(Dataset entries)

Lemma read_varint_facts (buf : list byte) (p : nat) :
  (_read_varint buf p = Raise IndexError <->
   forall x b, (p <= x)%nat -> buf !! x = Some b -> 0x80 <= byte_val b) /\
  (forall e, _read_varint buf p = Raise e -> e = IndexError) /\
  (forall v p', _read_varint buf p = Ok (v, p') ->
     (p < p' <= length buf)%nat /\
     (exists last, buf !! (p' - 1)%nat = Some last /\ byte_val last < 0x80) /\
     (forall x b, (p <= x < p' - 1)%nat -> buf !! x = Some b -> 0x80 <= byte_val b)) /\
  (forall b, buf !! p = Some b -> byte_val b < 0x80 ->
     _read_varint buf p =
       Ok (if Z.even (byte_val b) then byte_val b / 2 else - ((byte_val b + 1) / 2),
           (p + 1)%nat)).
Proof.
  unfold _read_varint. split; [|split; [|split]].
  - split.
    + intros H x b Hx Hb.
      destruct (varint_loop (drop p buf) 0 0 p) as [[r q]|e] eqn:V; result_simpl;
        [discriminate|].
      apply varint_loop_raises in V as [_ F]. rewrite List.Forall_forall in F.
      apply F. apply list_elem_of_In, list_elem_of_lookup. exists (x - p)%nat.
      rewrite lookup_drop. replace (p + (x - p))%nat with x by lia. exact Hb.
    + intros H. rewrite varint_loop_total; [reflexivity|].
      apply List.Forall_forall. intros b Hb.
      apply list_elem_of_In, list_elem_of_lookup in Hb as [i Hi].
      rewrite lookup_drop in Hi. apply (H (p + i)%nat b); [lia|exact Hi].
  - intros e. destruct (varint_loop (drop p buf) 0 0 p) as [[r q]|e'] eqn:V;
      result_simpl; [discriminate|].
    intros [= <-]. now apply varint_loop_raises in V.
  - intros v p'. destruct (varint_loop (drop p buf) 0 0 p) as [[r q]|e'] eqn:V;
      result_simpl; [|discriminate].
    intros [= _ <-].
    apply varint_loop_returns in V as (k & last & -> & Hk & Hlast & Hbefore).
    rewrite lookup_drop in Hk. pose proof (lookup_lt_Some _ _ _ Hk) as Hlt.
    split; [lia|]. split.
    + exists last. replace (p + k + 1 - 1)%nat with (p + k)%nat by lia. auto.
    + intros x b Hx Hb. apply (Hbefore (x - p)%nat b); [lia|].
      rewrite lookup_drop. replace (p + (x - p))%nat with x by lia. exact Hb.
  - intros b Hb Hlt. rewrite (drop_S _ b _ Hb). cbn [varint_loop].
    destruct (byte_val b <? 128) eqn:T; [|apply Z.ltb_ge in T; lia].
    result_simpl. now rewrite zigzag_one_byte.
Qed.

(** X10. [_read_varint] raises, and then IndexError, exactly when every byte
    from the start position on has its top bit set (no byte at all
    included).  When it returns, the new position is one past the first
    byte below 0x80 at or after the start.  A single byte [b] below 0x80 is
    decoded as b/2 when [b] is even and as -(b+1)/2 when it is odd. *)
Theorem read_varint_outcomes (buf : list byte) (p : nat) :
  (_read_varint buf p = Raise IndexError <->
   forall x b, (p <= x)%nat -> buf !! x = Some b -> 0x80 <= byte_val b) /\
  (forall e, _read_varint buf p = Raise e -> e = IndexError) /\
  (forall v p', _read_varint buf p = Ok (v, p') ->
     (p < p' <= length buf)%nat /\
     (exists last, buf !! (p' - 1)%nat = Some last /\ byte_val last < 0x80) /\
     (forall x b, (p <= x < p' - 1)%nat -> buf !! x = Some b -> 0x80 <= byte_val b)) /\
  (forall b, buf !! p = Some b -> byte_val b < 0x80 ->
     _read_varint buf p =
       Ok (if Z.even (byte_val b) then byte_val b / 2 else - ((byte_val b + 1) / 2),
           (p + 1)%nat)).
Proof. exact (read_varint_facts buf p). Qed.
---
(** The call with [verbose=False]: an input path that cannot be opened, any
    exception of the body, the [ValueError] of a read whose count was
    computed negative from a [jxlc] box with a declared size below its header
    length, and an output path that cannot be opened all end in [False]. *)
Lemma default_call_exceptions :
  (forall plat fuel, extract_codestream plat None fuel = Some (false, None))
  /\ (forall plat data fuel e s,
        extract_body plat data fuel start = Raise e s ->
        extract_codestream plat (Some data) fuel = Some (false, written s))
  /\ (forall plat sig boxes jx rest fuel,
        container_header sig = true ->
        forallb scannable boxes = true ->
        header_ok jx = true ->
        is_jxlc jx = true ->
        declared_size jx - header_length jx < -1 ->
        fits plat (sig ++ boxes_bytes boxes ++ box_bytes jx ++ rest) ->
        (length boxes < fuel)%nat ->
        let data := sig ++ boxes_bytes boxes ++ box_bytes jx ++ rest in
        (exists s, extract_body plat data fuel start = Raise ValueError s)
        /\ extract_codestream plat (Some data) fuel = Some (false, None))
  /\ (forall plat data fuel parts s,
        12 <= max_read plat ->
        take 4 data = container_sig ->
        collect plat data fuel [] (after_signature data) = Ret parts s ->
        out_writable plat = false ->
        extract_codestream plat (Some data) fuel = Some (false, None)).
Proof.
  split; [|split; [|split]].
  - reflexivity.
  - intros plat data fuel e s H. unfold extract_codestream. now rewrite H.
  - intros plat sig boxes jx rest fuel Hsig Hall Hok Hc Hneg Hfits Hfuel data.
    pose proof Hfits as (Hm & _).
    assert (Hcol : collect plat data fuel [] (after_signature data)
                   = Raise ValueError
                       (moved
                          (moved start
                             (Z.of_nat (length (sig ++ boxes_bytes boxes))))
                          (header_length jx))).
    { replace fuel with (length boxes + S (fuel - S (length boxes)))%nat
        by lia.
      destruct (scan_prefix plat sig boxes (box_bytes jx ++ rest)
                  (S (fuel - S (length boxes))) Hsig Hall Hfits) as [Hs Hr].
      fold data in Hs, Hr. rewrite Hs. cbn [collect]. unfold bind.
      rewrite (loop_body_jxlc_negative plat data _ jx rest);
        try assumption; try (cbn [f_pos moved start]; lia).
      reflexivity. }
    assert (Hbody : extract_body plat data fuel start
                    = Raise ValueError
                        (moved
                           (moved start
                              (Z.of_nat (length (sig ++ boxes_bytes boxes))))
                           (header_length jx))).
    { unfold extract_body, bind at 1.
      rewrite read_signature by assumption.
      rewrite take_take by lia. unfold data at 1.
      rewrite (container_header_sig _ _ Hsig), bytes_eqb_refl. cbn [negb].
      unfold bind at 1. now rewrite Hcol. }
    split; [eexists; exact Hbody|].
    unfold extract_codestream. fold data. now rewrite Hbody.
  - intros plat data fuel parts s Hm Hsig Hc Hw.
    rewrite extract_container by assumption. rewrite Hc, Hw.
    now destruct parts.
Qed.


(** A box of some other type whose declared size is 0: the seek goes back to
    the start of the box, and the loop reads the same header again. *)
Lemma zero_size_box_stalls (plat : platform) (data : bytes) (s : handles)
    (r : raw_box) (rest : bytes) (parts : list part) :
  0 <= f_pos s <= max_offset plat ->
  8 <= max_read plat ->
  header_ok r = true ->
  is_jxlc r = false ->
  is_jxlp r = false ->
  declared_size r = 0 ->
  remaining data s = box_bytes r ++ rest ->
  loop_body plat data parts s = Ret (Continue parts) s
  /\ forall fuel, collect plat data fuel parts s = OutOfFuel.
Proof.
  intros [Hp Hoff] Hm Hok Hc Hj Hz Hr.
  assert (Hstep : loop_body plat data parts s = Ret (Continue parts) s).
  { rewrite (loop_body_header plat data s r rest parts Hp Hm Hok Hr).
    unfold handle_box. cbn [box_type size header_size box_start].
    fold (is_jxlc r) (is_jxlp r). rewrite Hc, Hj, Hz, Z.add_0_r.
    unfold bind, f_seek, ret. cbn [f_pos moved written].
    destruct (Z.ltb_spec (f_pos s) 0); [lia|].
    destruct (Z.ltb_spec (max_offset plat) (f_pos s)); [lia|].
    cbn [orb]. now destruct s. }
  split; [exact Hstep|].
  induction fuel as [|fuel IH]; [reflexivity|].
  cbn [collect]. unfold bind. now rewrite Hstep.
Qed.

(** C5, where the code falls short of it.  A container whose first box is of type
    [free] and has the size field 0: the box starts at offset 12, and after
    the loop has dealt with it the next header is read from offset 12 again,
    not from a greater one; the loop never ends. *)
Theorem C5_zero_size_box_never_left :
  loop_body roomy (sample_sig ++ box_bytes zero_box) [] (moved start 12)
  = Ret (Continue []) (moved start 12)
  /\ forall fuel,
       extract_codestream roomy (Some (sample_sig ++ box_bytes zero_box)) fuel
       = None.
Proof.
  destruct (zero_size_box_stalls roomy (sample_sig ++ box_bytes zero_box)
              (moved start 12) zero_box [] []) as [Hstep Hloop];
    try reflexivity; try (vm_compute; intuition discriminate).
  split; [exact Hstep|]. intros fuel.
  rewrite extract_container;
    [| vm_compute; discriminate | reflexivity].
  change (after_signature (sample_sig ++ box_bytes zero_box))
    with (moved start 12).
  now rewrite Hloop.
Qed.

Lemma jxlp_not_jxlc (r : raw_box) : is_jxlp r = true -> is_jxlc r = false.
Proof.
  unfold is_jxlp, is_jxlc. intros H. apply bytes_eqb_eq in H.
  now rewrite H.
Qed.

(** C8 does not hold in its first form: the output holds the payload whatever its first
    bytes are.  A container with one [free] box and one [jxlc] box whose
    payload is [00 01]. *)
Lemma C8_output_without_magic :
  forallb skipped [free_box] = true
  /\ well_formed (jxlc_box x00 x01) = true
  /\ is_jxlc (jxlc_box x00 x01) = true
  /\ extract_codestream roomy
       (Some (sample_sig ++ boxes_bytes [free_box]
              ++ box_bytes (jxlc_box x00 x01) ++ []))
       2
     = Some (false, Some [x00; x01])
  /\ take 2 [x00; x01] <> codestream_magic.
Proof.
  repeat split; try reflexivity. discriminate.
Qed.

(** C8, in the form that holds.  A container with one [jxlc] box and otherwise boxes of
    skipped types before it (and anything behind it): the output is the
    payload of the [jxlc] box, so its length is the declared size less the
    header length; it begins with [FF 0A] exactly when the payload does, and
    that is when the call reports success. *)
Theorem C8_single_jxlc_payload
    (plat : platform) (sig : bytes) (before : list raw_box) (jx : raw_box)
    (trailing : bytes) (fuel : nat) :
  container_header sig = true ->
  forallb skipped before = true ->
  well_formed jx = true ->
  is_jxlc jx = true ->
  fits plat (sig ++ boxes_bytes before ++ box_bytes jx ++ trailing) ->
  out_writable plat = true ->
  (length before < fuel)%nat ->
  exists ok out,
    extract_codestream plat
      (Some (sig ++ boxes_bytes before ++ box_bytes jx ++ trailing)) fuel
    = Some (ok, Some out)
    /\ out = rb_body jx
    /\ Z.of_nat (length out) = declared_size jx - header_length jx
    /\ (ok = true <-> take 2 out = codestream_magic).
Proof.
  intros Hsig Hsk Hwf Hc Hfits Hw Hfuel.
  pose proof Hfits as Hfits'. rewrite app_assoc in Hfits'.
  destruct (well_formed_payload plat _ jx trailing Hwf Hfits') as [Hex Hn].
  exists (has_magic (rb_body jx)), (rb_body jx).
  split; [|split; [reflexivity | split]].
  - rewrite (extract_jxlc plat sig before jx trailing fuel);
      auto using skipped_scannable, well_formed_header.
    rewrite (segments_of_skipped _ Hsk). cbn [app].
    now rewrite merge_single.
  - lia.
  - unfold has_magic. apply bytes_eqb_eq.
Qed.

* _Task objective_
Look back at the data above. Transcribe exactly the lines starting at the line that contains "- intros plat data fuel parts" and ending at the line that contains "remaining data s = box_bytes r ++ rest ->".

* _Reply_
  - intros plat data fuel parts s Hm Hsig Hc Hw.
    rewrite extract_container by assumption. rewrite Hc, Hw.
    now destruct parts.
Qed.


(** A box of some other type whose declared size is 0: the seek goes back to
    the start of the box, and the loop reads the same header again. *)
Lemma zero_size_box_stalls (plat : platform) (data : bytes) (s : handles)
    (r : raw_box) (rest : bytes) (parts : list part) :
  0 <= f_pos s <= max_offset plat ->
  8 <= max_read plat ->
  header_ok r = true ->
  is_jxlc r = false ->
  is_jxlp r = false ->
  declared_size r = 0 ->
  remaining data s = box_bytes r ++ rest ->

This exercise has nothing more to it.